The show not only focuses on the case at hand, though, the drama also centres on Karen and her life outside of the police, which is an important distinction that Kenny wanted to include. And it was something that Lyle also appreciated: "Often with detective shows you're watching a case unfold, and that's sort of the plot.
"Whereas, with this, you're really falling in love with the characters and with Karen, and the steps that she takes in her love life and her home life. It was cathartic at times, there was things happening in my personal life that wove into the show occasionally, and I loved it."
For both Lyle and Kenny, Karen Pirie has been a vehicle they needed to grow their respective crafts and become comfortable and confident with them.
Lyle shares: "I really enjoyed having to sort of grow up with the first season, I really felt like I was throwing my own part as number 1. You do sort of set the tone, and I hadn't done that before. I'd learned from all the other number ones that I'd watched on other jobs and picked the bits that I wanted — it really felt like you were throwing your own party, you just wanted everyone to have a good time.
"And the second series was quite nice, we felt settled that we had a good time and that we'd set a great tone and it was a good show. You didn't have to try so hard to get people excited, people just were excited. So there was a lovely [atmosphere], and it felt a bit more grown up."
"I really became a lot more confident during the first series," Kenny concurs. "Because I learned that I knew what I was doing and I think there was a lot of validation when the show came out and people got what I was trying to do, they connected with Karen and the show in general.
"So the second time around I didn't want to change anything, but I did want to enjoy it more. Like just worry less about the reception and just be in the moment because the making of the thing is really joyful, and exciting, and brilliant.
"And so I think I was a little bit less fearful and I think it actually made me more confident and ambitious because I wasn't so worried about it."
The hope, of course, is that audiences are as drawn to the crime drama's second series as they were with the first. Kenny admits she "felt huge relief" when series one became a hit "because [she] had thought about nothing else" for months, even going so far as waking in the middle of the night thinking about the show and where it could go next.
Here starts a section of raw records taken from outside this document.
(** C2, as the specification has it, fails when the difference of the
    totals leaves the int64 range: the previous total is 2^63 - 1, the
    current one (two interfaces of 2^63 - 1 bytes each, the sum wrapping
    around) is -2, and the rate emitted is 2^63 - 1. *)
Lemma negative_delta_counterexample :
  let args := Examples.args_every time.Second in
  let before :=
    Examples.source (Examples.header ++ Examples.eth0_line Examples.max_text "0")%string in
  let after :=
    Examples.source (Examples.header ++ Examples.eth0_line Examples.max_text "0"
                                     ++ Examples.eth1_line Examples.max_text "0")%string in
  tick mto.Int64 args initial before = Next (Examples.running 9223372036854775807 0) [] /\
  tick mto.Int64 args initial after = Next (Examples.running (-2) 0) [] /\
  -2 < 9223372036854775807 /\
  calculate mto.Int64 args [before; after]
  = ([[];
      [Callback {| TsCallData.Name := "all";
                   TsCallData.BytesTx := 0;
                   TsCallData.BytesRx := 9223372036854775807;
                   TsCallData.Interval := 1000000000;
                   TsCallData.Interfaces := None |}]],
     Waiting (Examples.running (-2) 0)).
Proof.
  cbv zeta. repeat split; vm_compute; reflexivity.
Qed.

(** ** A failed read *)

Section FailedRead.

Variable toInt64 : string -> Z.
Variable args : netDevArgs.t.

(** The read fails exactly on a source that does not open, and on one
    whose scan ends in an error after a pass that did not panic. *)
Lemma readNetDev_Err (fs : filesystem) (e : error) :
  readNetDev toInt64 args fs = Err e <->
  fs (netDevArgs.Path args) = NoFile e \/
  exists data rderr lines items,
    fs (netDevArgs.Path args) = File data rderr /\
    Scanner data rderr = (lines, Some e) /\
    scan_loop toInt64 args lines ∅ = Some items.
Proof.
  unfold readNetDev. destruct (fs (netDevArgs.Path args)) as [e' | data rderr].
  - split.
    + intros [= ->]. left. reflexivity.
    + intros [[= ->] | (? & ? & ? & ? & [=] & _)]. reflexivity.
  - destruct (Scanner data rderr) as [lines err] eqn:Hsc.
    destruct (scan_loop toInt64 args lines ∅) as [items|] eqn:Hloop.
    + destruct err as [e'|].
      * split.
        -- intros [= ->]. right. exists data, rderr, lines, items. auto.
        -- intros [[=] | (d & r & l & i & [= <- <-] & Hs & _)].
           rewrite Hsc in Hs. injection Hs as _ ->. reflexivity.
      * split; [discriminate|].
        intros [[=] | (d & r & l & i & [= <- <-] & Hs & _)].
        rewrite Hsc in Hs. discriminate.
    + split; [discriminate|].
      intros [[=] | (d & r & l & i & [= <- <-] & Hs & Hl)].
      rewrite Hsc in Hs. injection Hs as <- _. rewrite Hloop in Hl. discriminate.
Qed.

End FailedRead.

(** A tick whose read returns an error (the source does not open, or
    the scan ends in an error after a pass that did not panic) reports
    the error to the log and does nothing else: the state of the loop is
    the one before the tick, the callback is not called, and the loop goes
    on with the next tick. *)
Lemma returned_error_changes_nothing
    (toInt64 : string -> Z) (args : netDevArgs.t) (st : loop_state)
    (fs : filesystem) (e : error) :
  readNetDev toInt64 args fs = Err e ->
  (fs (netDevArgs.Path args) = NoFile e \/
   exists data rderr lines items,
     fs (netDevArgs.Path args) = File data rderr /\
     Scanner data rderr = (lines, Some e) /\
     scan_loop toInt64 args lines ∅ = Some items) /\
  tick toInt64 args st fs = Next st [LogError e] /\
  (forall rest,
     ticks toInt64 args st (fs :: rest) =
       ([LogError e] :: fst (ticks toInt64 args st rest),
        snd (ticks toInt64 args st rest))) /\
  (forall ch,
     tick_ready ch = true ->
     step toInt64 args (Inner st, ch) [LogError e]
          (Inner st, {| done := done ch; tick_ready := false |})).
Proof.
  intros Hr. pose proof (tick_Err toInt64 args st fs e Hr) as Ht.
  split; [apply readNetDev_Err, Hr|]. split; [exact Ht|]. split.
  - intros rest. cbn [ticks]. rewrite Ht.
    destruct (ticks toInt64 args st rest). reflexivity.
  - intros ch Hready. eapply step_tick; eassumption.
Qed.

(** A source that does not open is such a read. *)
Lemma open_error_changes_nothing
    (toInt64 : string -> Z) (args : netDevArgs.t) (st : loop_state)
    (fs : filesystem) (e : error) :
  fs (netDevArgs.Path args) = NoFile e ->
  tick toInt64 args st fs = Next st [LogError e].
Proof.
  intros Hfs. apply tick_Err. unfold readNetDev. rewrite Hfs. reflexivity.
Qed.

(** C4 fails on the code for a read error that cuts a line short.  The
    source delivers [eth0: 1 2] and then fails: the scanner hands the
    unterminated line to the loop before it reports the error, the line
    has three fields, and [fields[count()]] panics.  The read returns no
    error, the tick panics, and the goroutine ends in its [recover]: the
    loop stops where it should go on with the next tick. *)
Theorem truncated_read_stops_loop (toInt64 : string -> Z) (e : error) :
  let args := Examples.args_every time.Second in
  let fs : filesystem := fun _ => File Examples.short_line (Some e) in
  Scanner Examples.short_line (Some e) = ([Examples.short_line], Some e) /\
  readNetDev toInt64 args fs = Panic /\
  (forall st, tick toInt64 args st fs = Panicked) /\
  (forall st rest, ticks toInt64 args st (fs :: rest) = ([], Crashed)) /\
  (forall st ch,
     tick_ready ch = true ->
     step toInt64 args (Inner st, ch) [panic_report] (Recovered, ch)) /\
  (forall ch effs c', ~ step toInt64 args (Recovered, ch) effs c').
Proof.
  intros args fs.
  assert (Hr : readNetDev toInt64 args fs = Panic) by reflexivity.
  assert (Ht : forall st, tick toInt64 args st fs = Panicked)
    by (intros st; apply tick_Panic, Hr).
  split; [reflexivity|]. split; [exact Hr|]. split; [exact Ht|]. split; [|split].
  - intros st rest. cbn [ticks]. rewrite Ht. reflexivity.
  - intros st ch Hready. eapply step_tick_panic; [exact Hready | apply Ht].
  - intros ch effs c' Hstep. inversion Hstep.
Qed.

(** C10.  An interval above zero and below one second has
    [int64(Interval.Seconds()) = 0]: the tick after the first successful
    one divides by zero and panics, and a run of two successful ticks
    ends in that panic without a call of the callback.  From one second
    on the divisor is not zero and the division does not panic. *)
Theorem subsecond_interval_divides_by_zero
    (toInt64 : string -> Z) (args : netDevArgs.t) :
  0 < netDevArgs.Interval args <= Int64.max_int ->
  (time.SecondsInt64 (netDevArgs.Interval args) = 0 <->
   netDevArgs.Interval args < time.Second) /\
  (netDevArgs.Interval args < time.Second ->
   (forall st fs stats,
      readNetDev toInt64 args fs = Ok stats ->
      firstIteration st = false ->
      tick toInt64 args st fs = Panicked) /\
   (forall fs1 fs2 stats1 stats2,
      readNetDev toInt64 args fs1 = Ok stats1 ->
      readNetDev toInt64 args fs2 = Ok stats2 ->
      calculate toInt64 args [fs1; fs2] = ([[]], Crashed))) /\
  (time.Second <= netDevArgs.Interval args ->
   forall x, Int64.quo x (time.SecondsInt64 (netDevArgs.Interval args)) <> None).
Proof.
  intros Hd.
  assert (Hd' : 0 < netDevArgs.Interval args < 2 ^ 63)
    by (unfold Int64.max_int in Hd; lia).
  pose proof (SecondsInt64_zero_iff _ Hd') as Hiff.
  split; [exact Hiff|]. split.
  - intros Hlt. apply Hiff in Hlt. split.
    + intros st fs stats Hr Hf. eapply tick_zero_seconds; eassumption.
    + intros fs1 fs2 stats1 stats2 Hr1 Hr2. unfold calculate.
      destruct (Z.leb_spec (netDevArgs.Interval args) 0); [lia|].
      cbn [ticks]. rewrite (tick_first toInt64 args initial fs1 stats1 Hr1 eq_refl).
      rewrite (tick_zero_seconds toInt64 args (stored stats1) fs2 stats2 Hr2 eq_refl Hlt).
      reflexivity.
  - intros Hge x Hq. unfold Int64.quo in Hq.
    destruct (Z.eqb_spec (time.SecondsInt64 (netDevArgs.Interval args)) 0) as [Hz|];
      [|discriminate].
    apply Hiff in Hz. lia.
Qed.

Lemma subsecond_interval_divides_by_zero_witness :
  let args := Examples.args_every 500000000 in
  let fs := Examples.source (Examples.header ++ Examples.eth0_line "3000" "700")%string in
  0 < netDevArgs.Interval args <= Int64.max_int /\
  netDevArgs.Interval args < time.Second /\
  time.SecondsInt64 (netDevArgs.Interval args) = 0 /\
  calculate mto.Int64 args [fs; fs] = ([[]], Crashed).
Proof.
  intros args fs.
  assert (Hd : 0 < netDevArgs.Interval args <= Int64.max_int) by (split; [reflexivity | discriminate]).
  assert (Hlt : netDevArgs.Interval args < time.Second) by reflexivity.
  assert (Hr : readNetDev mto.Int64 args fs
               = Ok {[ "eth0"%string := Examples.eth0_sample 3000 700 ]})
    by (vm_compute; reflexivity).
  destruct (subsecond_interval_divides_by_zero mto.Int64 args Hd) as (Hiff & Hsub & _).
  split; [exact Hd|]. split; [exact Hlt|]. split; [apply Hiff, Hlt|].
  exact (proj2 (Hsub Hlt) fs fs _ _ Hr Hr).
Defined.

(** ** The string functions *)

Section StringFacts.

Lemma prefix_empty (s : string) : String.prefix EmptyString s = true.
Proof. destruct s; reflexivity. Qed.

(** [strings.Contains(line, ":")] tells whether the byte [:] occurs. *)
Lemma Contains_colon (s : string) :
  strings.Contains s ":" = true <-> ":"%char ∈ String.list_ascii_of_string s.
Proof.
  rewrite list_elem_of_In. induction s as [|c s IH].
  - cbn. split; [discriminate | tauto].
  - cbn [strings.Contains String.list_ascii_of_string In String.prefix].
    rewrite orb_true_iff, IH.
    destruct (ascii_dec ":" c) as [<- | Hne].
    + rewrite prefix_empty. tauto.
    + split; [intros [? | ?]; [discriminate | tauto] | intros [? | ?]; [congruence | tauto]].
Qed.

Lemma slices_Contains_elem_of (l : list string) (v : string) :
  slices.Contains l v = true <-> v ∈ l.
Proof.
  induction l as [|x l IH]; cbn.
  - split; [discriminate | intros H; inversion H].
  - rewrite orb_true_iff, IH, String.eqb_eq, elem_of_cons.
    split; intros [? | ?]; auto.
Qed.

End StringFacts.

(** ** The reader *)

Section FilterFacts.

Lemma filtered_out_allowed (args : netDevArgs.t) (name : string) :
  filtered_out args name = false <-> allowed args name.
Proof.
  unfold filtered_out, allowed. destruct (netDevArgs.Interfaces args) as [l|].
  - rewrite negb_false_iff. apply slices_Contains_elem_of.
  - tauto.
Qed.

Lemma kept_name_Some (args : netDevArgs.t) (line name : string) :
  kept_name args line = Some name <->
  strings.Contains line ":" = true /\ ifname_of line = Some name /\ allowed args name.
Proof.
  unfold kept_name. rewrite <- filtered_out_allowed.
  destruct (strings.Contains line ":"); [|split; [discriminate | intros [[=] _]]].
  destruct (ifname_of line) as [n|]; cbn; [|split; [discriminate | intros (_ & [=] & _)]].
  destruct (filtered_out args n) eqn:Hf.
  - split; [discriminate | intros (_ & [= ->] & Hf'); congruence].
  - split; [intros [= ->]; auto | intros (_ & [= ->] & _); reflexivity].
Qed.

End FilterFacts.

Section ReaderFacts.

Variable toInt64 : string -> Z.
Variable args : netDevArgs.t.

(** The turn, with the name of the line taken by [ifname_of]. *)
Lemma scan_turn_ifname (line : string) (items : gmap string tsNetDev) :
  scan_turn toInt64 args line items =
    if negb (strings.Contains line ":") then Some items
    else
      ifname ← ifname_of line;
      if filtered_out args ifname then Some items
      else
        '(iface, _) ← iface_of toInt64 (strings.Fields line) ifname (mfunc.NewCounter 1);
        Some (<[ifname := iface]> items).
Proof.
  unfold scan_turn, ifname_of. destruct (strings.Fields line !! 0%nat); reflexivity.
Qed.

(** A line without a colon leaves the map as it is. *)
Lemma scan_turn_header (line : string) (items : gmap string tsNetDev) :
  strings.Contains line ":" = false ->
  scan_turn toInt64 args line items = Some items.
Proof. intros H. unfold scan_turn. rewrite H. reflexivity. Qed.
"It was just an extreme relief that people liked what we'd spent so long and put so much effort into," she says, adding: "I hope that the same audience comes back and we deliver to them a show that is just as good, and better, more epic and more ambitious and more filmic, and more exhilarating. I just wanna make them all happy."
One thing that Lyle found funny was that viewers would often tell her they watched the series with no expectation, only to realise how good it was. She hopes that now that won't be the case: "I do hope that people come to it having heard how good the first one was and are excited to watch the second one. It's one of those things that you are by the water cooler at work, and everyone's recommending it, that's like a dream for [us]."
Lyle continues: "It makes me really giddy when you hear people saying that they watch it, I'm still a bit in disbelief when it happens. When I used to get stopped on the street it would be be for Outlander, and now it's quite nice to be like 'what's it for Karen Pirie?'"
If audiences enjoy it as much as the cast and crew do then they are ready and willing to return and bring more of McDermid's books to life. Kenny says: "Val has just written another book so there's absolutely scope for more Karen Pirie, and ITV really love the show so they're very keen for it to run and run if the audience love it. It's just about whether it's received in the way that it has been.
"So everyone watch it! If people want it, we'll give the people what they want."
Karen Pirie premieres on ITV1 on Sunday, 20 July at 9pm.